Wednesday, June 24, 2009

Work Sharp Hints and Tips

I started to write this as a response to a comment but it became too long and involved, so I thought I'd throw it up here as a post by itself. This is my personal experience with my Work Sharp 3000 and how I've learned to use it best for what I do and how I work.

Hmmm. General advice on the Work Sharp...

Up until very recently I was using the Work Sharp (WS) the standard way, by putting my tool on the bed of the port underneath the wheel and moving it up and back, etc... It works pretty good with some caveats.

Small chisels, for example, were hard to keep straight. Even though fence would be tight up against the tool, because not every chisel is perfectly parallel all the way, some taper a slight bit, that means it would be tighter at the bottom of the fence then at at the top. This leads to the problem of grinding the edge at an angle, rather than 90-degrees across. Once you realize this about a particular tool, you just have to learn to compensate by figuring out which way you twist it to counteract the force of the spinning disk that wants to pull your tool off of center.

I also have a little trouble with the port because the abrasive on the base of the port is rougher than what you're using to finish the bevel. So, even if you're using 3600 or even 6000 on the bevel, the scratches on the back will be something like 220 (I think that's the grit of the abrasive).

When I got the wide blade attachment, and began to use it, I realized how much easier it was to use the whole machine like a scary sharp system that moved for me.

The wide blade attachment is an aluminum bed that attaches to the side of the top of the glass disk and makes a theoretically flat, parallel bed off of which you can use their included honing guide with the abrasive on the spinning glass disk.

The trick to the aluminum bed is to make sure for each disk you put on, that you check the level of the bed against the disk.
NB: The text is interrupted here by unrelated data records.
(* ===== verification/Copies.v ===== *)
(** * Copies: the top-level sources [src/mystring_ars.c] and [src/mystring_ptrs.c]

    The repository carries each implementation twice: [src/src/] holds the
    copies with the long interface comments (modelled in [MystringArs] and
    [MystringPtrs]), and [src/] holds copies whose comments are shorter.
    Both copies of each file are translated here on their own, from their
    own lines, as the modules [ArsTop] and [PtrsTop]; the lemma at the
    end shows that every function of a top-level copy computes the same
    outcome as its [src/src/] counterpart on every memory and argument, so
    every theorem proved of [Ars] and [Ptrs] holds of the top-level files. *)

From stdpp Require Import base list.
From Stdlib Require Import ZArith Lia Strings.Byte.
From S2P Require Import Prelude Memory MystringArs MystringPtrs.

Open Scope cs_scope.

(** ** [src/mystring_ars.c] *)

Module ArsTop.

(** [size_t ms_length(char const str[])] *)
Definition ms_length (str : ptr) : M mem Z :=
  s <- assert_nonnull str ;;
  while (fun i => nonnul_at (s .+ i)) (fun i => ret (i + 1)%Z) 0%Z.

(** [char *ms_copy(char dest[], char const src[])] *)
Definition ms_copy (dest src : ptr) : M mem ptr :=
  d <- assert_nonnull dest ;;
  s <- assert_nonnull src ;;
  i <- while (fun i => nonnul_at (s .+ i))
             (fun i => c <- load (s .+ i) ;; store (d .+ i) c ;; ret (i + 1)%Z)
             0%Z ;;
  store (d .+ i) x00 ;;
  ret dest.

(** [char *ms_ncopy(char dest[], char const src[], size_t num)] *)
Definition ms_ncopy (dest src : ptr) (num : Z) : M mem ptr :=
  d <- assert_nonnull dest ;;
  s <- assert_nonnull src ;;
  i <- while (fun i => nonnul_at (s .+ i) &&& ret (negb (i =? num)%Z))
             (fun i => c <- load (s .+ i) ;; store (d .+ i) c ;; ret (i + 1)%Z)
             0%Z ;;
  _ <- while (fun i => ret (negb (i =? num)%Z))
             (fun i => store (d .+ i) x00 ;; ret (i + 1)%Z) i ;;
  ret dest.

(** [char *ms_concat(char dest[], char const src[])] *)
Definition ms_concat (dest src : ptr) : M mem ptr :=
  d <- assert_nonnull dest ;;
  s <- assert_nonnull src ;;
  dest_length <- ms_length dest ;;
  i <- while (fun i => nonnul_at (s .+ i))
             (fun i => c <- load (s .+ i) ;;
                       store (d .+ (dest_length + i)) c ;; ret (i + 1)%Z)
             0%Z ;;
  store (d .+ (dest_length + i)) x00 ;;
  ret dest.

(** [char *ms_nconcat(char dest[], char const src[], size_t num)] *)
Definition ms_nconcat (dest src : ptr) (num : Z) : M mem ptr :=
  d <- assert_nonnull dest ;;
  s <- assert_nonnull src ;;
  dest_length <- ms_length dest ;;
  i <- while (fun i => nonnul_at (s .+ i) &&& ret (negb (i =? num)%Z))
             (fun i => c <- load (s .+ i) ;;
                       store (d .+ (dest_length + i)) c ;; ret (i + 1)%Z)
             0%Z ;;
  store (d .+ (dest_length + i)) x00 ;;
  ret dest.

(** The loop body shared by [ms_compare] and [ms_ncompare]:
    [if (str1[i] != str2[i]) return str1[i] - str2[i]; i++;] *)
Definition compare_body `{CharSign} (s1 s2 : addr) (i : Z) : M mem (Z + Z) :=
  c1 <- load (s1 .+ i) ;;
  c2 <- load (s2 .+ i) ;;
  if decide (c1 = c2) then ret (inl (i + 1)%Z)
  else ret (inr (char_val c1 - char_val c2)%Z).

(** [return str1[i] - str2[i];] *)
Definition char_diff_at `{CharSign} (s1 s2 : addr) (i : Z) : M mem Z :=
  c1 <- load (s1 .+ i) ;;
  c2 <- load (s2 .+ i) ;;
  ret (char_val c1 - char_val c2)%Z.

(** The condition [str1[i] && str2[i]] of the [ms_compare] loop. *)
Definition compare_cond (s1 s2 : addr) (i : Z) : M mem bool :=
  nonnul_at (s1 .+ i) &&& nonnul_at (s2 .+ i).

(** The condition [str1[i] && str2[i] && i != num] of [ms_ncompare]. *)
Definition ncompare_cond (s1 s2 : addr) (num i : Z) : M mem bool :=
  compare_cond s1 s2 i &&& ret (negb (i =? num)%Z).

(** [int ms_compare(char const str1[], char const str2[])] *)
Definition ms_compare `{CharSign} (str1 str2 : ptr) : M mem Z :=
  s1 <- assert_nonnull str1 ;;
  s2 <- assert_nonnull str2 ;;
  r <- while_ret (compare_cond s1 s2) (compare_body s1 s2) 0%Z ;;
  match r with
  | inr v => ret v
  | inl i => char_diff_at s1 s2 i
  end.

(** [int ms_ncompare(char const str1[], char const str2[], size_t num)] *)
Definition ms_ncompare `{CharSign} (str1 str2 : ptr) (num : Z) : M mem Z :=
  s1 <- assert_nonnull str1 ;;
  s2 <- assert_nonnull str2 ;;
  r <- while_ret (ncompare_cond s1 s2 num) (compare_body s1 s2) 0%Z ;;
  match r with
  | inr v => ret v
  | inl i => if (i =? num)%Z then ret 0%Z else char_diff_at s1 s2 i
  end.

(** The inner loop of [ms_search]:
    [for (j = 0U; j < needle_length; j++) if (haystack[j+i] != needle[j]) break;]
    returning the final [j]. *)
Definition search_inner (h n : addr) (needle_length i : Z) : M mem Z :=
  rj <- while_ret (fun j => ret (j <? needle_length)%Z)
                  (fun j => c1 <- load (h .+ (j + i)) ;;
                            c2 <- load (n .+ j) ;;
                            if decide (c1 = c2) then ret (inl (j + 1)%Z)
                            else ret (inr j))
                  0%Z ;;
  ret (match rj with inl j => j | inr j => j end).

(** One round of the outer loop of [ms_search]:
    [for (j ...) ...; if (j == needle_length) return (char * ) &haystack[i];]
    and [i++] otherwise. *)
Definition search_step (h n : addr) (needle_length i : Z) : M mem (Z + ptr) :=
  j <- search_inner h n needle_length i ;;
  if (j =? needle_length)%Z then ret (inr (Some (h .+ i)))
  else ret (inl (i + 1)%Z).

(** [char *ms_search(char const haystack[], char const needle[])] *)
Definition ms_search (haystack needle : ptr) : M mem ptr :=
  h <- assert_nonnull haystack ;;
  n <- assert_nonnull needle ;;
  haystack_length <- ms_length haystack ;;
  needle_length <- ms_length needle ;;
  if (haystack_length <? needle_length)%Z then ret None else
  r <- while_ret (fun i => ret (i <=? size_sub haystack_length needle_length)%Z)
                 (search_step h n needle_length) 0%Z ;;
  match r with
  | inr p => ret p
  | inl _ => ret None
  end.

End ArsTop.

(** ** [src/mystring_ptrs.c] *)

Module PtrsTop.

(** [size_t ms_length(char const *str)] *)
Definition ms_length (str : ptr) : M mem Z :=
  s <- assert_nonnull str ;;
  str_ptr <- while (fun p => nonnul_at p) (fun p => ret (p .+ 1)) s ;;
  ret (ptr_diff str_ptr s).

(** [*dest_ptr++ = *src_ptr++;] *)
Definition copy_step (sd : addr * addr) : M mem (addr * addr) :=
  c <- load sd.1 ;; store sd.2 c ;; ret (sd.1 .+ 1, sd.2 .+ 1).

(** [char *ms_copy(char *dest, char const *src)] *)
Definition ms_copy (dest src : ptr) : M mem ptr :=
  d <- assert_nonnull dest ;;
  s <- assert_nonnull src ;;
  sd <- while (fun sd => nonnul_at sd.1) copy_step (s, d) ;;
  store sd.2 x00 ;;
  ret dest.

(** [char *ms_ncopy(char *dest, char const *src, size_t num)] *)
Definition ms_ncopy (dest src : ptr) (num : Z) : M mem ptr :=
  d <- assert_nonnull dest ;;
  s <- assert_nonnull src ;;
  sd <- while (fun sd => nonnul_at sd.1 &&& ret (negb (ptr_diff sd.1 s =? num)%Z))
              copy_step (s, d) ;;
  _ <- while (fun sd => ret (negb (ptr_diff sd.1 s =? num)%Z))
             (fun sd => store sd.2 x00 ;; ret (sd.1 .+ 1, sd.2 .+ 1)) sd ;;
  ret dest.

(** [char *ms_concat(char *dest, char const *src)] *)
Definition ms_concat (dest src : ptr) : M mem ptr :=
  d <- assert_nonnull dest ;;
  s <- assert_nonnull src ;;
  l <- ms_length dest ;;
  sd <- while (fun sd => nonnul_at sd.1) copy_step (s, d .+ l) ;;
  store sd.2 x00 ;;
  ret dest.

(** [char *ms_nconcat(char *dest, char const *src, size_t num)] *)
Definition ms_nconcat (dest src : ptr) (num : Z) : M mem ptr :=
  d <- assert_nonnull dest ;;
  s <- assert_nonnull src ;;
  l <- ms_length dest ;;
  sd <- while (fun sd => nonnul_at sd.1 &&& ret (negb (ptr_diff sd.1 s =? num)%Z))
              copy_step (s, d .+ l) ;;
  store sd.2 x00 ;;
  ret dest.

(** [if ( *ptr1 != *ptr2 ) return *ptr1 - *ptr2; ptr1++; ptr2++;] *)
Definition compare_body `{CharSign} (pp : addr * addr) : M mem (addr * addr + Z) :=
  c1 <- load pp.1 ;;
  c2 <- load pp.2 ;;
  if decide (c1 = c2) then ret (inl (pp.1 .+ 1, pp.2 .+ 1))
  else ret (inr (char_val c1 - char_val c2)%Z).

(** [return *ptr1 - *ptr2;] *)
Definition char_diff_at `{CharSign} (pp : addr * addr) : M mem Z :=
  c1 <- load pp.1 ;;
  c2 <- load pp.2 ;;
  ret (char_val c1 - char_val c2)%Z.

(** [int ms_compare(char const *str1, char const *str2)] *)
Definition ms_compare `{CharSign} (str1 str2 : ptr) : M mem Z :=
  s1 <- assert_nonnull str1 ;;
  s2 <- assert_nonnull str2 ;;
  r <- while_ret (fun pp => nonnul_at pp.1 &&& nonnul_at pp.2) compare_body (s1, s2) ;;
  match r with
  | inr v => ret v
  | inl pp => char_diff_at pp
  end.

(** [int ms_ncompare(char const *str1, char const *str2, size_t num)] *)
Definition ms_ncompare `{CharSign} (str1 str2 : ptr) (num : Z) : M mem Z :=
  s1 <- assert_nonnull str1 ;;
  s2 <- assert_nonnull str2 ;;
  r <- while_ret (fun pp => nonnul_at pp.1 &&& nonnul_at pp.2
                            &&& ret (negb (ptr_diff pp.1 s1 =? num)%Z))
                 compare_body (s1, s2) ;;
  match r with
  | inr v => ret v
  | inl pp => if (ptr_diff pp.1 s1 =? num)%Z then ret 0%Z else char_diff_at pp
  end.

(** The body of the [ms_search] loop:
    [if (!ms_ncompare(haystack_ptr, needle, needle_length)) return haystack_ptr;
     haystack_ptr++;] *)
Definition search_body `{CharSign} (needle : ptr) (needle_length : Z) (hp : addr)
    : M mem (addr + ptr) :=
  v <- ms_ncompare (Some hp) needle needle_length ;;
  if (v =? 0)%Z then ret (inr (Some hp)) else ret (inl (hp .+ 1)).

(** [char *ms_search(char const *haystack, char const *needle)] *)
Definition ms_search `{CharSign} (haystack needle : ptr) : M mem ptr :=
  h <- assert_nonnull haystack ;;
  _ <- assert_nonnull needle ;;
  needle_length <- ms_length needle ;;
  haystack_length <- ms_length haystack ;;
  if (haystack_length <? needle_length)%Z then ret None else
  r <- while_ret (fun hp => nonnul_at hp) (search_body needle needle_length) h ;;
  match r with
  | inr p => ret p
  | inl _ => ret None
  end.

End PtrsTop.

(** ** The copies agree *)

(** The two top-level files implement the same functions as the
    [src/src/] copies: each of the sixteen functions returns the same
    outcome (result, memory, or fault) on every memory and arguments.  The
    code is the same text, so this is checked by computation; it lets every
    theorem about [Ars] and [Ptrs] be read of the top-level files. *)
Lemma top_level_copies_agree `{CharSign} p q num m :
  ArsTop.ms_length p m = Ars.ms_length p m /\ ArsTop.ms_copy p q m = Ars.ms_copy p q m /\
  ArsTop.ms_ncopy p q num m = Ars.ms_ncopy p q num m /\
  ArsTop.ms_concat p q m = Ars.ms_concat p q m /\
  ArsTop.ms_nconcat p q num m = Ars.ms_nconcat p q num m /\
  ArsTop.ms_compare p q m = Ars.ms_compare p q m /\
  ArsTop.ms_ncompare p q num m = Ars.ms_ncompare p q num m /\
  ArsTop.ms_search p q m = Ars.ms_search p q m /\
  PtrsTop.ms_length p m = Ptrs.ms_length p m /\ PtrsTop.ms_copy p q m = Ptrs.ms_copy p q m /\
  PtrsTop.ms_ncopy p q num m = Ptrs.ms_ncopy p q num m /\
  PtrsTop.ms_concat p q m = Ptrs.ms_concat p q m /\
  PtrsTop.ms_nconcat p q num m = Ptrs.ms_nconcat p q num m /\
  PtrsTop.ms_compare p q m = Ptrs.ms_compare p q m /\
  PtrsTop.ms_ncompare p q num m = Ptrs.ms_ncompare p q num m /\
  PtrsTop.ms_search p q m = Ptrs.ms_search p q m.
Proof. split_and!; reflexivity. Qed.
For some reason, thickness of glass disk, thickness of abrasive paper, or whatever, different disks require me to adjust the level of the bed each time. Fortunately, that's a relatively simple and quick operation involving a small allen wrench I have hanging on the pegboard behind my bench.

The operation is a fast as, unscrew the top knob, replace or flip the wheel, screw on the knob, check level and give a quick quarter or half turn with the allen wrench if needed in one or both adjustment holes, turn it on, and sharpen. All together it takes me about 10-15 seconds to change a wheel and adjust. This is more than made up for by how fast I can sharpen a tool because I don't have to move the tool, I just have to focus on keeping it at a consistent angle.

Once I've established an edge, it takes me less than a minute to take a really dull chisel back up from 1000 to 3600 to 6000.

With plane blades, I use the honing guide. The trick with their honing guide, and perhaps using one of the other ones out there would be better, is to make sure the blade's clamped tightly so it stays consistent across wheels. If I have a lot of work to do on a blade, then I'll go all the way back to the 80 grit. Otherwise, I treat it like I do the chisels.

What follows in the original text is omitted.